Personal laundry service is provided by the facility.
Clothing should be machine washable and dryable.
Each item of clothing should be indelibly marked with the resident’s name (first initial and last name).
Families should expect to assist in maintaining the resident’s wardrobe.
Residents and families are encouraged to personalize their room with pictures, plants, mementos, and other items to make for a homey atmosphere. A favorite chair should be of a vinyl or leather type material. We discourage residents from keeping valuable items, such as expensive jewelry and large sums of money, in their rooms. The facility cannot take responsibility for such items. Some residents with varying degrees of dementia may not recognize the value of an item and may unintentionally discard or misplace it.
Please be sure to include the resident’s first and last name when sending mail to our facility. All personal mail is delivered unopened to each resident. Upon resident or family request, helpful staff or volunteers can assist with opening and reading mail.
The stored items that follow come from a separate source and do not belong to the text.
(* ===== verification/Msgs.v ===== *)
(** The provider's messages and their stateless validation:
    provider/types/msg.go. A message field holding JSON or a protobuf message
    of another project appears as what the handler decodes it to. *)
From S2P Require Import Prelude GoTime Types Externals World Downtime.
From Stdlib Require Import Ascii.

(** ** [strings.TrimSpace(s) == ""]

    The encodings of the runes [unicode.IsSpace] accepts. UTF-8 is
    prefix-free, so stripping them greedily from the left decides whether a
    string is white space only. *)
Fixpoint bytes_string (l : list nat) : string :=
  match l with [] => EmptyString | b :: l' => String (ascii_of_nat b) (bytes_string l') end.
Definition space_runes : list string :=
  bytes_string <$> [[9]; [10]; [11]; [12]; [13]; [32]; [194; 133]; [194; 160]; [225; 154; 128];
    [226; 128; 128]; [226; 128; 129]; [226; 128; 130]; [226; 128; 131]; [226; 128; 132]; [226; 128; 133];
    [226; 128; 134]; [226; 128; 135]; [226; 128; 136]; [226; 128; 137]; [226; 128; 138];
    [226; 128; 168]; [226; 128; 169]; [226; 128; 175]; [226; 129; 159]; [227; 128; 128]]%nat.
Fixpoint strip_prefix (p s : string) : option string :=
  match p, s with
  | EmptyString, _ => Some s
  | String a p', String b s' => if Ascii.eqb a b then strip_prefix p' s' else None
  | _, EmptyString => None
  end.
Fixpoint blank_fuel (fuel : nat) (s : string) : bool :=
  match s, fuel with
  | EmptyString, _ => true
  | _, O => false
  | _, S fuel' =>
      match head (omap (λ p, strip_prefix p s) space_runes) with
      | Some s' => blank_fuel fuel' s'
      | None => false
      end
  end.
(** Each round strips at least one byte, so the length is fuel enough. *)
Definition blank (s : string) : bool := blank_fuel (String.length s) s.

Section msgs.
Context `{X : Externals}.

Definition MaxNameLength : Z := 50.
Definition MaxDescriptionLength : Z := 10000.
Definition MaxMetadataLength : Z := 255.
Definition MaxHashLength : Z := 64.
(** cmttypes.MaxChainIDLen *)
Definition MaxChainIDLen : Z := 50.

Definition ValidateStringField (field : string) (maxLength : Z) : bool :=
  negb (blank field) && (Z.of_nat (String.length field) <=? maxLength).
Definition ValidateChainId (chainId : string) : bool := ValidateStringField chainId MaxChainIDLen.

Record ConsumerMetadata := mkMetadata { Name : string; Description : string; Metadata : string }.
Definition ValidateConsumerMetadata (metadata : ConsumerMetadata) : bool :=
  ValidateStringField (Name metadata) MaxNameLength
  && ValidateStringField (Description metadata) MaxDescriptionLength
  && ValidateStringField (Metadata metadata) MaxMetadataLength.

Definition ValidateByteSlice (hash : string) (maxLength : Z) : bool :=
  (Z.of_nat (String.length hash) <=? maxLength).

(** The initialization parameters of a message: those the keeper stores,
    with the two hashes it only announces. *)
Record InitializationMsg := mkInitMsg {
  im_Params : ConsumerInitializationParameters;
  im_GenesisHash : string;
  im_BinaryHash : string;
}.
Definition ValidateInitializationParameters (p : InitializationMsg) : bool :=
  negb ((InitialRevision (im_Params p) =? 0) && (InitialRevisionHeight (im_Params p) =? 0))
  && ValidateByteSlice (im_GenesisHash p) MaxHashLength
  && ValidateByteSlice (im_BinaryHash p) MaxHashLength
  && ValidatePositiveInt64 (HistoricalEntries (im_Params p))
  && ValidateVAASTimeoutPeriod (ci_VaasTimeoutPeriod (im_Params p)) MaxTimeoutDelta
  && ValidateDuration (ci_UnbondingPeriod (im_Params p))
  && ValidateDuration (SafeModeThreshold (im_Params p)).

Definition validateProviderAddress (addr signer : string) : bool :=
  match ValAddressFromBech32 addr with
  | None => false
  | Some valAddr => String.eqb (AccAddressString valAddr) signer
  end.
Definition valid_acc (s : string) : bool := bool_decide (is_Some (AccAddressFromBech32 s)).

(** *** Messages *)
Record MsgUpdateParams := mkMsgUpdateParams { mup_Authority : string; mup_Params : Params }.
Record MsgUpdateInfractionParams := mkMsgUpdateInfractionParams {
  mui_Authority : string;
  mui_InfractionParameters : InfractionParameters;
}.
(** [mak_ParsedKey] is the type and the decoded bytes of the JSON key, [None]
    where it does not parse. *)
Record MsgAssignConsumerKey := mkMsgAssignConsumerKey {
  mak_Signer : string;
  mak_ProviderAddr : string;
  mak_ConsumerId : N;
  mak_ParsedKey : option (string * option PubKey);
}.
Record MsgCreateConsumer := mkMsgCreateConsumer {
  mcc_Submitter : string;
  mcc_ChainId : string;
  mcc_Metadata : ConsumerMetadata;
  mcc_InitializationParameters : option InitializationMsg;
}.
Record MsgUpdateConsumer := mkMsgUpdateConsumer {
  muc_Owner : string;
  muc_ConsumerId : N;
  muc_NewOwnerAddress : string;
  muc_Metadata : option ConsumerMetadata;
  muc_InitializationParameters : option InitializationMsg;
  muc_NewChainId : string;
  muc_ClientId : string;
}.
Record MsgRemoveConsumer := mkMsgRemoveConsumer { mrc_Signer : string; mrc_ConsumerId : N }.
Record MsgSetConsumerFeesPerBlock := mkMsgSetConsumerFeesPerBlock {
  msf_Authority : string;
  msf_ConsumerId : N;
  msf_Amount : string;
}.
Record MsgFundConsumerFeePool := mkMsgFund { mff_Signer : string; mff_ConsumerId : N; mff_Amount : Coin }.
Record MsgWithdrawConsumerFeePool := mkMsgWithdraw {
  mwf_Signer : string;
  mwf_ConsumerId : N;
  mwf_Amount : list Coin;
}.
Record MsgSweepConsumerFeePool := mkMsgSweep {
  msw_Signer : string;
  msw_ConsumerId : N;
  msw_Denoms : list string;
}.
(** Encoded evidence, and a header whose nil parts make it [None]. *)
Record MsgSubmitConsumerDoubleVoting := mkMsgDoubleVoting {
  mdv_Submitter : string;
  mdv_ConsumerId : N;
  mdv_DuplicateVoteEvidence : string;
  mdv_InfractionBlockHeader : option InfractionHeader;
}.
Record MsgSubmitConsumerMisbehaviour := mkMsgMisbehaviour {
  mmb_Submitter : string;
  mmb_ConsumerId : N;
  mmb_Misbehaviour : option Misbehaviour;
}.
Record MsgResumeConsumer := mkMsgResume { mrs_Authority : string; mrs_ConsumerId : N }.

(** *** [ValidateBasic] *)
Definition MsgAssignConsumerKey_ValidateBasic (msg : MsgAssignConsumerKey) : bool :=
  validateProviderAddress (mak_ProviderAddr msg) (mak_Signer msg)
  && bool_decide (is_Some (mak_ParsedKey msg)).
Definition MsgCreateConsumer_ValidateBasic (msg : MsgCreateConsumer) : bool :=
  ValidateChainId (mcc_ChainId msg)
  && ValidateConsumerMetadata (mcc_Metadata msg)
  && match mcc_InitializationParameters msg with
     | Some p => ValidateInitializationParameters p
     | None => true
     end.
Definition MsgUpdateConsumer_ValidateBasic (msg : MsgUpdateConsumer) : bool :=
  match muc_Metadata msg with Some m => ValidateConsumerMetadata m | None => true end
  && match muc_InitializationParameters msg with
     | Some p => ValidateInitializationParameters p
     | None => true
     end.
Definition MsgRemoveConsumer_ValidateBasic (msg : MsgRemoveConsumer) : bool := valid_acc (mrc_Signer msg).
Definition MsgUpdateInfractionParams_ValidateBasic (msg : MsgUpdateInfractionParams) : bool :=
  valid_acc (mui_Authority msg) && InfractionParameters_Validate (mui_InfractionParameters msg).
Definition MsgSetConsumerFeesPerBlock_ValidateBasic (msg : MsgSetConsumerFeesPerBlock) : bool :=
  valid_acc (msf_Authority msg)
  && (String.eqb (msf_Amount msg) ""
      || match NewIntFromString (msf_Amount msg) with Some amt => 0 <? amt | None => false end).
Definition MsgFundConsumerFeePool_ValidateBasic (msg : MsgFundConsumerFeePool) : bool :=
  valid_acc (mff_Signer msg) && Coin_Validate (mff_Amount msg) && (0 <? Amount (mff_Amount msg)).
Definition MsgWithdrawConsumerFeePool_ValidateBasic (msg : MsgWithdrawConsumerFeePool) : bool :=
  valid_acc (mwf_Signer msg)
  && negb (bool_decide (mwf_Amount msg = []))
  && Coins_Validate (mwf_Amount msg)
  && forallb (λ c, 0 <? Amount c) (mwf_Amount msg).
Fixpoint distinct_denoms (denoms : list string) (seen : gset string) : bool :=
  match denoms with
  | [] => true
  | d :: rest => ValidateDenom d && negb (bool_decide (d ∈ seen)) && distinct_denoms rest ({[d]} ∪ seen)
  end.
Definition MsgSweepConsumerFeePool_ValidateBasic (msg : MsgSweepConsumerFeePool) : bool :=
  valid_acc (msw_Signer msg) && distinct_denoms (msw_Denoms msg) ∅.
(** ed25519.PubKeySize *)
Definition PubKeySize : nat := 32.
Definition MsgChallengeConsumerDowntime_ValidateBasic (msg : MsgChallengeConsumerDowntime) : bool :=
  valid_acc (ch_Signer msg)
  && negb (String.eqb (ch_ValidatorAddr msg) "")
  && (0 <? ch_ClaimedHeight msg)
  && bool_decide (is_Some (ch_Header msg))
  && bool_decide (is_Some (ch_LastCommit msg))
  && Nat.eqb (String.length (ch_ValidatorPubkey msg)) PubKeySize.
Definition MsgSubmitConsumerMisbehaviour_ValidateBasic (msg : MsgSubmitConsumerMisbehaviour) : bool :=
  valid_acc (mmb_Submitter msg)
  && match mmb_Misbehaviour msg with Some m => Misbehaviour_ValidateBasic m | None => false end.
Definition ValidateHeaderForConsumerDoubleVoting (header : option InfractionHeader) : bool :=
  match header with
  | None => false
  | Some h => bool_decide (is_Some (ih_ValidatorSet h)) && InfractionHeader_ValidateBasic h
  end.
Definition same_height_round_type (dve : DuplicateVoteEvidence) : bool :=
  (vote_Height (VoteA dve) =? vote_Height (VoteB dve)) && (vote_Round (VoteA dve) =? vote_Round (VoteB dve))
  && (vote_Type (VoteA dve) =? vote_Type (VoteB dve)).
Definition MsgSubmitConsumerDoubleVoting_ValidateBasic (msg : MsgSubmitConsumerDoubleVoting) : bool :=
  valid_acc (mdv_Submitter msg) &&
  match DuplicateVoteEvidenceFromProto (mdv_DuplicateVoteEvidence msg) with
  | None => false
  | Some dve =>
      DuplicateVoteEvidence_ValidateBasic dve
      && ValidateHeaderForConsumerDoubleVoting (mdv_InfractionBlockHeader msg)
      && same_height_round_type dve
      && match mdv_InfractionBlockHeader msg with
         | None => false
         | Some header =>
             (ih_Height header =? vote_Height (VoteA dve)) &&
             match ih_ValidatorSet header ≫= ValidatorSetFromProto with
             | None => false
             | Some valset =>
                 match GetByAddress valset (vote_ValidatorAddress (VoteA dve)) with
                 | None => false
                 | Some (_, validator) =>
                     Vote_Verify (ih_ChainID header) (val_PubKey validator) (VoteA dve)
                     && Vote_Verify (ih_ChainID header) (val_PubKey validator) (VoteB dve)
                 end
             end
         end
  end.
Definition MsgResumeConsumer_ValidateBasic (msg : MsgResumeConsumer) : bool := valid_acc (mrs_Authority msg).
End msgs.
Medicare is federal health insurance for every American 65 years of age or older. It covers acute episodes, such as hospitalization and rehabilitation after leaving a hospital. Like all insurance policies, it does not cover all the expenditures. That’s why many will purchase supplemental or “Medigap” insurance to cover copayments and deductibles. In addition, this supplemental insurance can be used to pay for non-covered expenditures such as prescriptions. In general, Medicare does NOT pay for long-term care – either in nursing homes or in an assisted living community. For more information on Medicare, please visit the Medicare website at http://www.cms.hhs.gov/medicare.
Additional information on Medicare and Medigap is also available from SHIIP. Medicaid is a state-managed healthcare and long-term care program for the financially needy. Typically, those with low income and very few assets are eligible for Medicaid. In most states, Medicaid will pay for nursing home care and some have the option of remaining in their homes and receiving in-home services. For more information, please visit the Medicaid website at http://www.cms.hhs.gov/medicaid
Making the decision as to how much care is needed can be difficult. That’s why seeking a physician’s assistance, along with counseling by qualified professionals, is appropriate. At Petersen Health Care, we have experienced staff available to help make an assessment and discuss your options with you and your family. By doing so, we can help you determine the best facility for your situation and care level. In addition, our staff is able to help you with any necessary paperwork and financial information.
Skilled Nursing Care is appropriate when the patient needs ongoing nursing intervention and supervision following an illness or a chronic condition. It is also appropriate for short-term intensive physical, occupational or speech rehabilitation therapy. The patient’s care is under the direction of a physician.
Nursing homes are designed to care for individuals who are unable to care for themselves and have numerous healthcare requirements. Assisted living facilities are designed to help persons who are able to care for themselves except for a few everyday activities. Their goal is to create an environment for each resident to maintain his or her independence for as long as possible. They offer help with activities of daily living (ADLs), such as: preparing meals, bathing, taking medications, dressing and performing household chores. In addition, our assisted living facilities may also be appropriate for those who may be experiencing some memory problems which interfere with their ability to manage ADLs on a regular basis. Some facilities are even licensed to offer multiple levels of care, while others may only offer one level.